[Information supplied]
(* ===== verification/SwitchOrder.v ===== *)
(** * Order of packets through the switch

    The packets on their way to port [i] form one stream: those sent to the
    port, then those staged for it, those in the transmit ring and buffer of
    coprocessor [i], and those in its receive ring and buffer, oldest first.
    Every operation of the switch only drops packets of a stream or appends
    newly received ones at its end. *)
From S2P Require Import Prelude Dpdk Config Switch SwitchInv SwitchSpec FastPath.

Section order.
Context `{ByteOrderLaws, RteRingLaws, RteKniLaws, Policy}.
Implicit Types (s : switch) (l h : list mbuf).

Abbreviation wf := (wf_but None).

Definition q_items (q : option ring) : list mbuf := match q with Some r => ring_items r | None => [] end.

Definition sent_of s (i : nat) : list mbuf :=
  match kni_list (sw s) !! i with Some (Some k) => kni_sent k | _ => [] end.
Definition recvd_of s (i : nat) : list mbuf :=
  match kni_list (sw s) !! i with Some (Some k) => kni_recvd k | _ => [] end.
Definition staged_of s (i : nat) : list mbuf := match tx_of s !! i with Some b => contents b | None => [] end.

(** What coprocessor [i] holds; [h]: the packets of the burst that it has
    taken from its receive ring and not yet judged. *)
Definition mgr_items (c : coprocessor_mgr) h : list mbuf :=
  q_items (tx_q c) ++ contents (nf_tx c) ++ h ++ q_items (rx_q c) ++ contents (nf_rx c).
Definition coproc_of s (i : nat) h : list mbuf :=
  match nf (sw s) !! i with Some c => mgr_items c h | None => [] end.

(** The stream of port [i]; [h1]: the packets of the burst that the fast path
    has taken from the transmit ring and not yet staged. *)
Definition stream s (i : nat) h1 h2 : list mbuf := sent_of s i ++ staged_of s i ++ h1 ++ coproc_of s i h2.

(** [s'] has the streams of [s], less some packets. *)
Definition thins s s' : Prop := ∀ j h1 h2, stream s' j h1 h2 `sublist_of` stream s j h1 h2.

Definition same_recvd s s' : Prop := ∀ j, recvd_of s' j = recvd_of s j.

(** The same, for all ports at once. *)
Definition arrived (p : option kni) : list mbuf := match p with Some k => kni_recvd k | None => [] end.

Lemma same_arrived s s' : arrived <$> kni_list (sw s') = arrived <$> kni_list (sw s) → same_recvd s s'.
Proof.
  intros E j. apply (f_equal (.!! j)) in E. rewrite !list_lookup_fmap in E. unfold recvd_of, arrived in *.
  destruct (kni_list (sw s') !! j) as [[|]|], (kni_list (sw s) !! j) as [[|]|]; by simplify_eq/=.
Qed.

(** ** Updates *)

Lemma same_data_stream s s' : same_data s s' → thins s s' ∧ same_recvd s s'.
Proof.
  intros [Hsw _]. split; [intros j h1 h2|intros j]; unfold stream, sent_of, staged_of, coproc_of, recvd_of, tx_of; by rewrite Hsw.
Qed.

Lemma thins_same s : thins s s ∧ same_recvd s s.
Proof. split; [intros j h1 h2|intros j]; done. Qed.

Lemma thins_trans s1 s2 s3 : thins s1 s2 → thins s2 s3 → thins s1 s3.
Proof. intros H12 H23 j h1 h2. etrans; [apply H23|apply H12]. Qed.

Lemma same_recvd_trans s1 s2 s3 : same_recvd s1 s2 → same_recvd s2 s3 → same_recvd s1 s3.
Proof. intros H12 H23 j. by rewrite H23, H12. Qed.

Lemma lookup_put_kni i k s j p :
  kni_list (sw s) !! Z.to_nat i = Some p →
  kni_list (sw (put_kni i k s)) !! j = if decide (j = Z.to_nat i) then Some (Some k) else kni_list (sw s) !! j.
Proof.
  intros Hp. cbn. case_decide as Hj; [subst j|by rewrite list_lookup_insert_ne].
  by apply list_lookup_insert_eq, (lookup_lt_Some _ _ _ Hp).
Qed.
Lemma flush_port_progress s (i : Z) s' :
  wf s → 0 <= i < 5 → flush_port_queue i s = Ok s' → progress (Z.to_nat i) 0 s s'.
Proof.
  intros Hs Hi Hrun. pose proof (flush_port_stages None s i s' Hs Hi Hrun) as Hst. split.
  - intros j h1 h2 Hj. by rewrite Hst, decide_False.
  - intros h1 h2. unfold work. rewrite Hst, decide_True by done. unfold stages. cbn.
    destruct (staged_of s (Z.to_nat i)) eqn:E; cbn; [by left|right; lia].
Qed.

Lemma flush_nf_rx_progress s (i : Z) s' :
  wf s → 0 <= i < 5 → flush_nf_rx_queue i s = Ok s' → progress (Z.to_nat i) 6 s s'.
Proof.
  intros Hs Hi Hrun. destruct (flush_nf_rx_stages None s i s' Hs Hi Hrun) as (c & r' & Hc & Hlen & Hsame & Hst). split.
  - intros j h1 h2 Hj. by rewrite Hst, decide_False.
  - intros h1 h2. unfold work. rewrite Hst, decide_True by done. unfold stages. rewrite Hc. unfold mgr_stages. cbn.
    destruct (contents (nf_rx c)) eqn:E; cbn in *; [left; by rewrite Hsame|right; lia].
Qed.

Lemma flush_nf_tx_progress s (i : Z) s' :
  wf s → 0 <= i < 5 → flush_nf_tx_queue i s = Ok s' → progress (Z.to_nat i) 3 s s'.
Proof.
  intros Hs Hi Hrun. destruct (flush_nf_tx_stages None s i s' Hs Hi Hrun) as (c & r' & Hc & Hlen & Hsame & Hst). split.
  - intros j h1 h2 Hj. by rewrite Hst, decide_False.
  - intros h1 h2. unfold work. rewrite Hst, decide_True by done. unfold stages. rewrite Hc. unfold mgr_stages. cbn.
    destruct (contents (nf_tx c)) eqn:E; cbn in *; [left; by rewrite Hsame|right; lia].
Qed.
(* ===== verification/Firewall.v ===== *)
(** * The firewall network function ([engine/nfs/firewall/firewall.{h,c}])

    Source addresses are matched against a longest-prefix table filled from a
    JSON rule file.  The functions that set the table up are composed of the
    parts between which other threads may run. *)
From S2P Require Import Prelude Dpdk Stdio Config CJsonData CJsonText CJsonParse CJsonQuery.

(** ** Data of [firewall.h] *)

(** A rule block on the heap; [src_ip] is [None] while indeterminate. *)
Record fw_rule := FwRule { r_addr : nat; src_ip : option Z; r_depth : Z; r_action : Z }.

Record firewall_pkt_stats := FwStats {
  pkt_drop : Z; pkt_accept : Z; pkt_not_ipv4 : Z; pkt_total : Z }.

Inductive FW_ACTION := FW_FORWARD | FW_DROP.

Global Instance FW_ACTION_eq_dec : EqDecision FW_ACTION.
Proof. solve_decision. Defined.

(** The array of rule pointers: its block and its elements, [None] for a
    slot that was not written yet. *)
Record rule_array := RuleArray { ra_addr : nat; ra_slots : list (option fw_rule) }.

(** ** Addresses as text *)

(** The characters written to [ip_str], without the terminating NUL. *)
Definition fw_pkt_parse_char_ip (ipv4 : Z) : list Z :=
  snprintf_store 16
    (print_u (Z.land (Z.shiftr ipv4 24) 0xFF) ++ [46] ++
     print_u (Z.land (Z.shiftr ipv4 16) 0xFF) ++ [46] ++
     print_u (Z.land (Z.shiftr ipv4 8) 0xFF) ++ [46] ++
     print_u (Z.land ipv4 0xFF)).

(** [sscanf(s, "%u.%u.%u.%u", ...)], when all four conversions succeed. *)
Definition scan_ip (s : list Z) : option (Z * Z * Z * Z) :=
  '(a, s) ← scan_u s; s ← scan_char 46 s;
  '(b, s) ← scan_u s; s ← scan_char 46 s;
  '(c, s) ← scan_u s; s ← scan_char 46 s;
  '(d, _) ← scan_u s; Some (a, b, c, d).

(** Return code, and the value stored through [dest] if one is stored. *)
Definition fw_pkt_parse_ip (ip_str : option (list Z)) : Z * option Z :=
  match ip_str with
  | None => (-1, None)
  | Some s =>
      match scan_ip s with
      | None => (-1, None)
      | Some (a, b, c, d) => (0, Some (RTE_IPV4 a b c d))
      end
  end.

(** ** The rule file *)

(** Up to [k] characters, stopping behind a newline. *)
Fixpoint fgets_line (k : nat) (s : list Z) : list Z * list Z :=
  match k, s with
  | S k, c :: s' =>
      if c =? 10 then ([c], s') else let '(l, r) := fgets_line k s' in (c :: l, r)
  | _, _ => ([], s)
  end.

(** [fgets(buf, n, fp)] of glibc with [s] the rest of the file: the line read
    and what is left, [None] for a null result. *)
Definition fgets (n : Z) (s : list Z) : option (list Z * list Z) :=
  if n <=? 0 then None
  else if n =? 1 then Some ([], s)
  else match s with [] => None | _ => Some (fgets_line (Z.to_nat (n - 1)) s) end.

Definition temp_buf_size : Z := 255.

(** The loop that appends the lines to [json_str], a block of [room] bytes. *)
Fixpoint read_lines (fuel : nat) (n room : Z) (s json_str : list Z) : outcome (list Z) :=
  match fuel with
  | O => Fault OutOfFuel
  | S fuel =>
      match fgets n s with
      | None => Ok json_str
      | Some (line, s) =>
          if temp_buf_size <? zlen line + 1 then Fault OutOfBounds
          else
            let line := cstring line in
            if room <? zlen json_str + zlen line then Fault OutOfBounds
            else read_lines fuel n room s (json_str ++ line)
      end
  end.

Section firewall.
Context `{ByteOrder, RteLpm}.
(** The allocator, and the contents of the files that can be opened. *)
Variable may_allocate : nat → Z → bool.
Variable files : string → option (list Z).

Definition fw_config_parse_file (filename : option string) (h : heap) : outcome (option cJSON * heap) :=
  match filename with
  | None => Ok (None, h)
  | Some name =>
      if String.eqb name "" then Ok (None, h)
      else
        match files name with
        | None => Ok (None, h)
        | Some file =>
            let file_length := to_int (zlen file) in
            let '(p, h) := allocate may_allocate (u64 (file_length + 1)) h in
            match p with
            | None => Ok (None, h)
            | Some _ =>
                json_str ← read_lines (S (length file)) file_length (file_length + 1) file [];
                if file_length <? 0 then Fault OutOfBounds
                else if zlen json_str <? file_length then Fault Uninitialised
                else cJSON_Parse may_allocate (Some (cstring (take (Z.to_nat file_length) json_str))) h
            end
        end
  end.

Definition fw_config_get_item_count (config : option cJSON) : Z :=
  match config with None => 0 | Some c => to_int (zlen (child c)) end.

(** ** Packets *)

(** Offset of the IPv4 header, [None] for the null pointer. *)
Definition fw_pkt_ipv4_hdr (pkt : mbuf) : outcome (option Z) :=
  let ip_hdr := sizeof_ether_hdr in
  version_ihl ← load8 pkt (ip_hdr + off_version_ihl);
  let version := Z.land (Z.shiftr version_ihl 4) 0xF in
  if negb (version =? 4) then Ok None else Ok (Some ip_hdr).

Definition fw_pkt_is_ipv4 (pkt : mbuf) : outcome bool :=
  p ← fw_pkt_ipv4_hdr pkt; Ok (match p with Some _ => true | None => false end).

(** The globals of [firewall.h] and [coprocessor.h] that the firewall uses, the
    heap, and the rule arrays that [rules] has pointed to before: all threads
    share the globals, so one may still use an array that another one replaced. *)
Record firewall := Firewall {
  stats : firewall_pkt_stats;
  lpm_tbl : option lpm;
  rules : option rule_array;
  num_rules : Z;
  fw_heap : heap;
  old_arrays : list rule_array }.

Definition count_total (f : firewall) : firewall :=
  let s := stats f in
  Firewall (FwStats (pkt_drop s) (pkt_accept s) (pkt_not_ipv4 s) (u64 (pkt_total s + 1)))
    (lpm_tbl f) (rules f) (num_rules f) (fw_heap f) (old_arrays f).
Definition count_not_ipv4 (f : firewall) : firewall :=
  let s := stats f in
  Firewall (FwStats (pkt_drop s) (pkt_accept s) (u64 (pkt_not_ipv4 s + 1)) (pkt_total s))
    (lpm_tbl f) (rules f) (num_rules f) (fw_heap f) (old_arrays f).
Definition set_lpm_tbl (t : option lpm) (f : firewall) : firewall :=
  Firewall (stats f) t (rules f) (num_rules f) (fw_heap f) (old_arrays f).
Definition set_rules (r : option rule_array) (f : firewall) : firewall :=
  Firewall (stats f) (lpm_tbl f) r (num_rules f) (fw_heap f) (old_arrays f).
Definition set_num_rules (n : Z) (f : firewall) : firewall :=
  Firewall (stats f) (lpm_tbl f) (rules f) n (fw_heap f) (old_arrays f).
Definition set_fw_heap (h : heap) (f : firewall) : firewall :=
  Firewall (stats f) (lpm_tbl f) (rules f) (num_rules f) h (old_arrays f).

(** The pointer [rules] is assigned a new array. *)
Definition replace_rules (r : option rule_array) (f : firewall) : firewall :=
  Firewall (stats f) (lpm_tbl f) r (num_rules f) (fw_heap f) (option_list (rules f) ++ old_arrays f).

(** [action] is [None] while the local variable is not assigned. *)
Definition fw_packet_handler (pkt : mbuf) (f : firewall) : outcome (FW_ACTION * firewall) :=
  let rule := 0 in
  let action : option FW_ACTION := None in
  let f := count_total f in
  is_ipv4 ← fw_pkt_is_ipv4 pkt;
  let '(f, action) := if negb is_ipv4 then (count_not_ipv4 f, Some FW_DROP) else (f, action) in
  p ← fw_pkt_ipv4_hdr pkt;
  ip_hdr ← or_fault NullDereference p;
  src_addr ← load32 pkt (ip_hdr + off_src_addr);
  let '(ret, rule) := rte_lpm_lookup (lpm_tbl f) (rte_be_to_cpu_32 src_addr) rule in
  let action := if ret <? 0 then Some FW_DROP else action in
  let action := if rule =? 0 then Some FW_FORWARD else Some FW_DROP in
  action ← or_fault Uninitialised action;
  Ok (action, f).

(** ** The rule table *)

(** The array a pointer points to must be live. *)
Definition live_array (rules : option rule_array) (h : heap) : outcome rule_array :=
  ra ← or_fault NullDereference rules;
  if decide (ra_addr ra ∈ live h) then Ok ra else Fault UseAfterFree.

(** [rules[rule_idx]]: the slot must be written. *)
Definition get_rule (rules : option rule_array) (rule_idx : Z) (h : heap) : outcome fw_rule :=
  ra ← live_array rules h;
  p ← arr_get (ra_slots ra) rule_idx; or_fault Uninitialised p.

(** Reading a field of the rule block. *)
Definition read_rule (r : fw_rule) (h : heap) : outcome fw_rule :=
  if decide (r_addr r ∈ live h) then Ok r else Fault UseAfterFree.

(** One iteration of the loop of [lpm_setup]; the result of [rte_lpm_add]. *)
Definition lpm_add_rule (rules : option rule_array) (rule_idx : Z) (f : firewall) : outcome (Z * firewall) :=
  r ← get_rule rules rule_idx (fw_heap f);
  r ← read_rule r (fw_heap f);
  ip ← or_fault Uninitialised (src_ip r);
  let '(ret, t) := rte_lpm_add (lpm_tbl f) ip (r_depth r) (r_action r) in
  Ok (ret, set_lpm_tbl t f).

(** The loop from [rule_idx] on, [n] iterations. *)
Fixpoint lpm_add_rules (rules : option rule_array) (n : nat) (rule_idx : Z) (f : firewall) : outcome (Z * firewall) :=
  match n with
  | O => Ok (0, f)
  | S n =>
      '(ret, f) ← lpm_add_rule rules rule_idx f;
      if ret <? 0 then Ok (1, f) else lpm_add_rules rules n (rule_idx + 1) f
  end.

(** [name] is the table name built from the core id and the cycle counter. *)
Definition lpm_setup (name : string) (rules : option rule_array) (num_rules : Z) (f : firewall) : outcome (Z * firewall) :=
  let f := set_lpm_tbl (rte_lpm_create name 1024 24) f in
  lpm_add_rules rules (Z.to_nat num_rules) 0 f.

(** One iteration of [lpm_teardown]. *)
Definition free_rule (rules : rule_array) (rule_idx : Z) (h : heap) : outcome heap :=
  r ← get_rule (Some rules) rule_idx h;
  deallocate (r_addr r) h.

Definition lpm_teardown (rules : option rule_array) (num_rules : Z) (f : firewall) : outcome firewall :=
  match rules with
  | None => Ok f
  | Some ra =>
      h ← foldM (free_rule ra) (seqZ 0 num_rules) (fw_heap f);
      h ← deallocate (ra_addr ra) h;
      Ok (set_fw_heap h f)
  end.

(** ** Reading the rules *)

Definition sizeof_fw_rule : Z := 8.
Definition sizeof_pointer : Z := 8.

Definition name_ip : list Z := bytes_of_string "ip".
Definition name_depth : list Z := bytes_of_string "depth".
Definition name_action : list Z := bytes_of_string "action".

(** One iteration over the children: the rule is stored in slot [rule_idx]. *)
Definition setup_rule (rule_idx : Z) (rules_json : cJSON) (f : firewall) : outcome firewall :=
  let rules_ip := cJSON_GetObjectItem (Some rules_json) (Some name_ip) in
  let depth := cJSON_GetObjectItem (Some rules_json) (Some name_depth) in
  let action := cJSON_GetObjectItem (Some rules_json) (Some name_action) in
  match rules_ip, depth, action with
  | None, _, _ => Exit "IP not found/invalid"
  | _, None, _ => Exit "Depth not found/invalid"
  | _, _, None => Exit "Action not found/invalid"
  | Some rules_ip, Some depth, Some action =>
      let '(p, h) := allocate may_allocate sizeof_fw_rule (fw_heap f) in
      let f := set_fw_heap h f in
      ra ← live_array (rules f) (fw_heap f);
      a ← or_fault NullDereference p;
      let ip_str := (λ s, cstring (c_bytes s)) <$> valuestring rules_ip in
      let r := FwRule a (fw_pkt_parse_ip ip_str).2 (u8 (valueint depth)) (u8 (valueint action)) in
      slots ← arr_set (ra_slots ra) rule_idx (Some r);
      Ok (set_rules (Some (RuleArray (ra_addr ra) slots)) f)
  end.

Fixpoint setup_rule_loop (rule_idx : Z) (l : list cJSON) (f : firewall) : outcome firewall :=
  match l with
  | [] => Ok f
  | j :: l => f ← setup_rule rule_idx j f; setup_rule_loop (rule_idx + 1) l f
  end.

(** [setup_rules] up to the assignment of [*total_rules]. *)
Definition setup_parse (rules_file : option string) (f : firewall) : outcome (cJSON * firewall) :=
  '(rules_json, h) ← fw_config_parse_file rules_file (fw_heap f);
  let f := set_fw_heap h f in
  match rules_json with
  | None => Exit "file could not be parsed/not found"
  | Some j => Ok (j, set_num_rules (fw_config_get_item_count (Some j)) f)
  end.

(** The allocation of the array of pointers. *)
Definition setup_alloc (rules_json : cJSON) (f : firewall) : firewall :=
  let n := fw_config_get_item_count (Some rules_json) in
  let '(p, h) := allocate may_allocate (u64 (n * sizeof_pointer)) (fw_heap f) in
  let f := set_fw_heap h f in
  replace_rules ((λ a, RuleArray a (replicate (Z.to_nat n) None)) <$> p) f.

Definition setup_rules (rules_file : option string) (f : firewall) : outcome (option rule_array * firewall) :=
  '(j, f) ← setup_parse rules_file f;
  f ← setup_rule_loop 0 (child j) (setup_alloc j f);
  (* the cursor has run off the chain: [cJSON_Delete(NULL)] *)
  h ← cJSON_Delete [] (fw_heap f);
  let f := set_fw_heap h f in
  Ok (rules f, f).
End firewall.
[/Information supplied]
[Information supplied]
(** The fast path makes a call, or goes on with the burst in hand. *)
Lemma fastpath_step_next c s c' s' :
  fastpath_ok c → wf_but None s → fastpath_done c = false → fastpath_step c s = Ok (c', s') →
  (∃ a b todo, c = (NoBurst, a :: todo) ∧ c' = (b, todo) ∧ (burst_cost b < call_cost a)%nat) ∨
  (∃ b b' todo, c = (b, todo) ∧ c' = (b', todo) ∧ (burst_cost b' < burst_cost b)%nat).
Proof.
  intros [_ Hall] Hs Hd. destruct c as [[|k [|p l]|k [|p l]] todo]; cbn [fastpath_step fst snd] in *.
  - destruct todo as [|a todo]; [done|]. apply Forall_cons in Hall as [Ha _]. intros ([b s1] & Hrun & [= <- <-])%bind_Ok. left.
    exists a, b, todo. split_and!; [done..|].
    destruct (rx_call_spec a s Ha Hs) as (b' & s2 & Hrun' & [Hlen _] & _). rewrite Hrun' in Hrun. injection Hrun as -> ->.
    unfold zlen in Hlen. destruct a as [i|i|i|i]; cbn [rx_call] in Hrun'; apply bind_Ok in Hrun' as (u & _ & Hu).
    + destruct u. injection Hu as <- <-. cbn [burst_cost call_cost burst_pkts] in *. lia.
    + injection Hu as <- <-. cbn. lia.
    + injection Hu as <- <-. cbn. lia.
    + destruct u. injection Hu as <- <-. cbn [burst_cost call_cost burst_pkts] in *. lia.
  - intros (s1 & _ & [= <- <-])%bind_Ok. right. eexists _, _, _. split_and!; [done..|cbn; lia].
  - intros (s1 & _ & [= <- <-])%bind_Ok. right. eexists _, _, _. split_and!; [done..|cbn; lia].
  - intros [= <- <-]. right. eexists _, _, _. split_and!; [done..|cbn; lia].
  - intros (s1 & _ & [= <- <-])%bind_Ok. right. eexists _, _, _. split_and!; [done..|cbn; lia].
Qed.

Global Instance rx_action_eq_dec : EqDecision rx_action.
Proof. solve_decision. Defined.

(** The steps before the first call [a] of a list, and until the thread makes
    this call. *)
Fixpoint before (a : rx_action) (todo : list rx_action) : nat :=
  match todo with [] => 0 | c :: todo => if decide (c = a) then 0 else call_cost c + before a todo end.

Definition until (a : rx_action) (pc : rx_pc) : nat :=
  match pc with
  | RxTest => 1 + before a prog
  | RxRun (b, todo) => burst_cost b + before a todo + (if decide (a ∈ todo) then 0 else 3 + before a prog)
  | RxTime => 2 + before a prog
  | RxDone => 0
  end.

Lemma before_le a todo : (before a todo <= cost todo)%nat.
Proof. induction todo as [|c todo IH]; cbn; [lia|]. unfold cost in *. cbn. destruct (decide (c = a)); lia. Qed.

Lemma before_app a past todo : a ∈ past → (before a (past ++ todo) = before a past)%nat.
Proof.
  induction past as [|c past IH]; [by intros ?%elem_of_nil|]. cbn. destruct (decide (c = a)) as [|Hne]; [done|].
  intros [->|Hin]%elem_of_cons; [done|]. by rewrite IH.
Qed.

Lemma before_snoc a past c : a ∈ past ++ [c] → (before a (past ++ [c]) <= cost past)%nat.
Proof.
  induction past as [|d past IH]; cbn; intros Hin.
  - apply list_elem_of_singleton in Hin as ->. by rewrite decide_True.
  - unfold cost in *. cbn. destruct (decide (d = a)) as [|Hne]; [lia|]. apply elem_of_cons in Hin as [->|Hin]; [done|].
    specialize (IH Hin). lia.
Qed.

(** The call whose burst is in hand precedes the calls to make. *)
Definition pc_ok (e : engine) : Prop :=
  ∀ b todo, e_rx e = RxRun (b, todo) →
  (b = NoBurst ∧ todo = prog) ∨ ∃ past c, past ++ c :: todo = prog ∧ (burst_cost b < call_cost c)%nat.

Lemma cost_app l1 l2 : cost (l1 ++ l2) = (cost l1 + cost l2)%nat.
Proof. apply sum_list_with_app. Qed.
[/Information supplied]
Every line above from the line with "slots ← arr_set" to the line with "replace_rules ((λ a, RuleArray" is wanted, ends included; write them out exactly and add no other line.

      slots ← arr_set (ra_slots ra) rule_idx (Some r);
      Ok (set_rules (Some (RuleArray (ra_addr ra) slots)) f)
  end.

Fixpoint setup_rule_loop (rule_idx : Z) (l : list cJSON) (f : firewall) : outcome firewall :=
  match l with
  | [] => Ok f
  | j :: l => f ← setup_rule rule_idx j f; setup_rule_loop (rule_idx + 1) l f
  end.

(** [setup_rules] up to the assignment of [*total_rules]. *)
Definition setup_parse (rules_file : option string) (f : firewall) : outcome (cJSON * firewall) :=
  '(rules_json, h) ← fw_config_parse_file rules_file (fw_heap f);
  let f := set_fw_heap h f in
  match rules_json with
  | None => Exit "file could not be parsed/not found"
  | Some j => Ok (j, set_num_rules (fw_config_get_item_count (Some j)) f)
  end.

(** The allocation of the array of pointers. *)
Definition setup_alloc (rules_json : cJSON) (f : firewall) : firewall :=
  let n := fw_config_get_item_count (Some rules_json) in
  let '(p, h) := allocate may_allocate (u64 (n * sizeof_pointer)) (fw_heap f) in
  let f := set_fw_heap h f in
  replace_rules ((λ a, RuleArray a (replicate (Z.to_nat n) None)) <$> p) f.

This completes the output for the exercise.